Work to complete: Keyword search on "accessToken": report each line of the records that contains it.

Collected data
(** * Playlist synchronisation over a spreadsheet: the Google Sheets service

    A shallow embedding of [services/googleSheets.ts] (rate limiter, Reader,
    Writer and the four mutations) together with the part of
    [services/googleAuth.ts] the Writer consults, and the properties of the
    specification that concern them.

    Conventions of the embedding:
    - a JavaScript [number] that holds an index, a status code or a
      millisecond timestamp is a [Z];
    - an [async] function is a state transformer over a [World] that either
      returns a value or throws ([Async]); [await] is sequencing;
    - [console.log]/[console.error] have no effect on any value and are left
      out;
    - the interleaving of several pending calls of [rateLimitedFetch] is
      modelled separately, in [Module EventLoop], by the steps of the single
      thread: the part of the function before its [await] and the part after
      it. *)

From Stdlib Require Import ZArith List String Ascii Bool Lia Permutation Sorted.
From Stdlib Require Import DecimalString.
Import ListNotations.

Local Open Scope string_scope.
Local Open Scope list_scope.

(** ** Data model *)

(** [interface PlaylistItem { songId: string; selected: boolean; order: number }] *)
Record PlaylistItem : Type := mkPlaylistItem {
  songId : string;
  selected : bool;
  order : Z
}.

(** A row of the sheet is a [string[]]; the value matrix of the range is a
    [string[][]]. *)
Definition Row : Type := list string.
Definition Sheet : Type := list Row.

(** ** The transport ([fetch]) *)

Inductive Method : Type := GET | PUT.

(** [fetch(url, options)]: the method, the url, the [Authorization] header and
    the JSON body [{ values }] of [options]. *)
Record Request : Type := mkRequest {
  req_method : Method;
  req_url : string;
  req_authorization : option string;
  req_values : option Sheet
}.

(** What [response.json()] gives: a rejection when the body is not JSON, else
    the parsed object, of which only the optional [values] member is read. *)
Inductive JsonBody : Type :=
| BadJson
| Json (values : option Sheet).

Record Response : Type := mkResponse {
  status : Z;
  json : JsonBody
}.

(** [response.ok]: the status is in the range 200-299. *)
Definition ok (r : Response) : bool :=
  ((200 <=? status r) && (status r <=? 299))%Z.

(** The promise returned by [fetch] rejects on a network failure and resolves
    with a [Response] otherwise (also for a non-success status). *)
Inductive FetchResult : Type :=
| Rejected
| Resolved (r : Response).

(** What can be thrown. *)
Inductive Exn : Type :=
| Error (message : string)
| FetchFailed
| JsonSyntaxError.

(** ** Module state of [googleAuth.ts] *)

Record User : Type := mkUser {
  user_id : string;
  user_email : string;
  user_credential : string
}.

(** [let isInitialized = false; let currentUser: any = null;
     let accessToken: string | null = null;] *)
Record AuthState : Type := mkAuthState {
  isInitialized : bool;
  currentUser : option User;
  accessToken : option string
}.

(** Truthiness of a [string | null]: [null] and the empty string are falsy. *)
Definition truthy (o : option string) : bool :=
  match o with
  | Some s => negb (s =? "")
  | None => false
  end.

(** [isInitialized && !!(currentUser && accessToken)] *)
Definition isGapiReady (a : AuthState) : bool :=
  isInitialized a &&
  (match currentUser a with Some _ => truthy (accessToken a) | None => false end).

Definition getAccessToken (a : AuthState) : option string := accessToken a.

(** ** The world an [async] call runs in *)

(** The clock read by [Date.now()], the module variable [lastRequestTime], the
    state of the authorisation module, the remote value matrix of the range
    [Playlist!A:B], and the log of the calls of [fetch] with the time each one
    began. *)
Record World : Type := mkWorld {
  Date_now : Z;
  lastRequestTime : Z;
  auth : AuthState;
  sheet : Sheet;
  requests : list (Z * Request)
}.

(** What lies outside the program: the build-time API key and the behaviour
    of the remote end, which answers a request and may change the sheet. *)
Record Env : Type := mkEnv {
  VITE_GOOGLE_DRIVE_API_KEY : string;
  backend : Request -> Sheet -> FetchResult * Sheet
}.

Inductive Outcome (A : Type) : Type :=
| Returned (a : A)
| Thrown (e : Exn).
Arguments Returned {A} a.
Arguments Thrown {A} e.

Definition Async (A : Type) : Type := World -> Outcome A * World.

Definition ret {A} (a : A) : Async A := fun w => (Returned a, w).

Definition throw {A} (e : Exn) : Async A := fun w => (Thrown e, w).

Definition bind {A B} (m : Async A) (k : A -> Async B) : Async B :=
  fun w =>
    match m w with
    | (Returned a, w') => k a w'
    | (Thrown e, w') => (Thrown e, w')
    end.

(** [try { m } catch (error) { handler(error) }] *)
Definition try_catch {A} (m : Async A) (handler : Exn -> Async A) : Async A :=
  fun w =>
    match m w with
    | (Returned a, w') => (Returned a, w')
    | (Thrown e, w') => handler e w'
    end.

Declare Scope async_scope.
Delimit Scope async_scope with async.
Notation "x <- m ;; k" := (bind m (fun x => k))
  (at level 61, m at next level, right associativity) : async_scope.
Local Open Scope async_scope.

(** ** Constants *)

Definition SPREADSHEET_ID : string := "1lU3pCXLU1STTZVweOLVsgI8OjFZ1bkgn6CDCZIgi9CY".
Definition SHEET_NAME : string := "Playlist".
Definition RATE_LIMIT_DELAY : Z := 1000.

Definition string_of_Z (z : Z) : string := NilZero.string_of_int (Z.to_int z).

(** ** Rate limiter *)

(** First half of [rateLimitedFetch], up to the [await]: the delay to sleep
    for, if any. *)
Definition pending_delay (now last : Z) : option Z :=
  let timeSinceLastRequest := (now - last)%Z in
  if (timeSinceLastRequest <? RATE_LIMIT_DELAY)%Z
  then Some (RATE_LIMIT_DELAY - timeSinceLastRequest)%Z
  else None.

(** [await new Promise(resolve => setTimeout(resolve, ms))] when nothing else
    runs: the clock has advanced by the delay when the call resumes. *)
Definition sleep (ms : Z) (w : World) : World :=
  mkWorld (Date_now w + ms)%Z (lastRequestTime w) (auth w) (sheet w) (requests w).

(** [lastRequestTime = Date.now()] *)
Definition stamp (w : World) : World :=
  mkWorld (Date_now w) (Date_now w) (auth w) (sheet w) (requests w).

Section Service.

Variable env : Env.

(** [fetch(url, options)]: the call is logged with the time it begins, the
    remote end answers and the sheet becomes what the remote end made of it. *)
Definition fetch (req : Request) : Async Response :=
  fun w =>
    let (res, sheet') := backend env req (sheet w) in
    let w' := mkWorld (Date_now w) (lastRequestTime w) (auth w) sheet'
                      (requests w ++ [(Date_now w, req)]) in
    match res with
    | Rejected => (Thrown FetchFailed, w')
    | Resolved r => (Returned r, w')
    end.

Definition rateLimitedFetch (req : Request) : Async Response :=
  fun w =>
    let now := Date_now w in
    let w1 := match pending_delay now (lastRequestTime w) with
              | Some ms => sleep ms w
              | None => w
              end in
    fetch req (stamp w1).

(** [await response.json()] *)
Definition response_json (r : Response) : Async (option Sheet) :=
  match json r with
  | BadJson => throw JsonSyntaxError
  | Json values => ret values
  end.

(** ** Reader *)

(** [l.map((x, index) => f(x, index))], counting from [i]. *)
Fixpoint mapi_from {A B} (f : A -> nat -> B) (i : nat) (l : list A) : list B :=
  match l with
  | [] => []
  | x :: l' => f x i :: mapi_from f (S i) l'
  end.

Definition mapi {A B} (f : A -> nat -> B) (l : list A) : list B := mapi_from f 0 l.

(** [row[1] === 'TRUE' || row[1] === 'true' || row[1] === '1'];
    a missing cell is [undefined], equal to none of the three. *)
Definition selected_of_cell (c : option string) : bool :=
  match c with
  | Some s => (s =? "TRUE") || (s =? "true") || (s =? "1")
  | None => false
  end.

(** [{ songId: row[0] || '', selected: ..., order: index }] *)
Definition item_of_row (row : Row) (index : nat) : PlaylistItem :=
  mkPlaylistItem (nth 0 row "") (selected_of_cell (nth_error row 1)) (Z.of_nat index).

(** [rows.slice(1).map(...).filter(item => item.songId)] *)
Definition items_of_rows (rows : Sheet) : list PlaylistItem :=
  filter (fun item => negb (songId item =? "")) (mapi item_of_row (tl rows)).

Definition read_url : string :=
  ("https://sheets.googleapis.com/v4/spreadsheets/" ++ SPREADSHEET_ID ++ "/values/"
     ++ (SHEET_NAME ++ "!A:B") ++ "?key=" ++ VITE_GOOGLE_DRIVE_API_KEY env)%string.

Definition read_request : Request := mkRequest GET read_url None None.

Definition getPlaylistData : Async (list PlaylistItem) :=
  try_catch
    (response <- rateLimitedFetch read_request ;;
     if negb (ok response) then
       if (status response =? 403)%Z
       then throw (Error "Sheets API quota exceeded or access denied")
       else throw (Error ("HTTP error! status: " ++ string_of_Z (status response))%string)
     else
       data <- response_json response ;;
       let rows := match data with Some values => values | None => [] end in
       ret (items_of_rows rows))
    (fun _ => ret []).

(** ** Writer *)

(** [[...playlistItems].sort((a, b) => a.order - b.order)]: the sort of an
    array is stable, so among items of equal [order] the earlier stays first. *)
Fixpoint insert_by_order (x : PlaylistItem) (l : list PlaylistItem) : list PlaylistItem :=
  match l with
  | [] => [x]
  | y :: l' => if (order x <=? order y)%Z then x :: l else y :: insert_by_order x l'
  end.

Fixpoint sort_by_order (l : list PlaylistItem) : list PlaylistItem :=
  match l with
  | [] => []
  | x :: l' => insert_by_order x (sort_by_order l')
  end.

Definition header : Row := ["Song UUID"; "Selected"].

Definition row_of_item (item : PlaylistItem) : Row :=
  [songId item; if selected item then "TRUE" else "FALSE"].

(** [[['Song UUID', 'Selected'], ...sortedItems.map(...)]] *)
Definition values_of_items (playlistItems : list PlaylistItem) : Sheet :=
  header :: map row_of_item (sort_by_order playlistItems).

Definition write_url : string :=
  ("https://sheets.googleapis.com/v4/spreadsheets/" ++ SPREADSHEET_ID ++ "/values/"
     ++ (SHEET_NAME ++ "!A:B") ++ "?valueInputOption=RAW")%string.

Definition write_request (token : string) (values : Sheet) : Request :=
  mkRequest PUT write_url (Some ("Bearer " ++ token)%string) (Some values).

Definition Unauthenticated : Exn := Error "User must be signed in to make changes".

Solution:
     let accessToken: string | null = null;] *)
  accessToken : option string
(** [isInitialized && !!(currentUser && accessToken)] *)
  (match currentUser a with Some _ => truthy (accessToken a) | None => false end).
Definition getAccessToken (a : AuthState) : option string := accessToken a.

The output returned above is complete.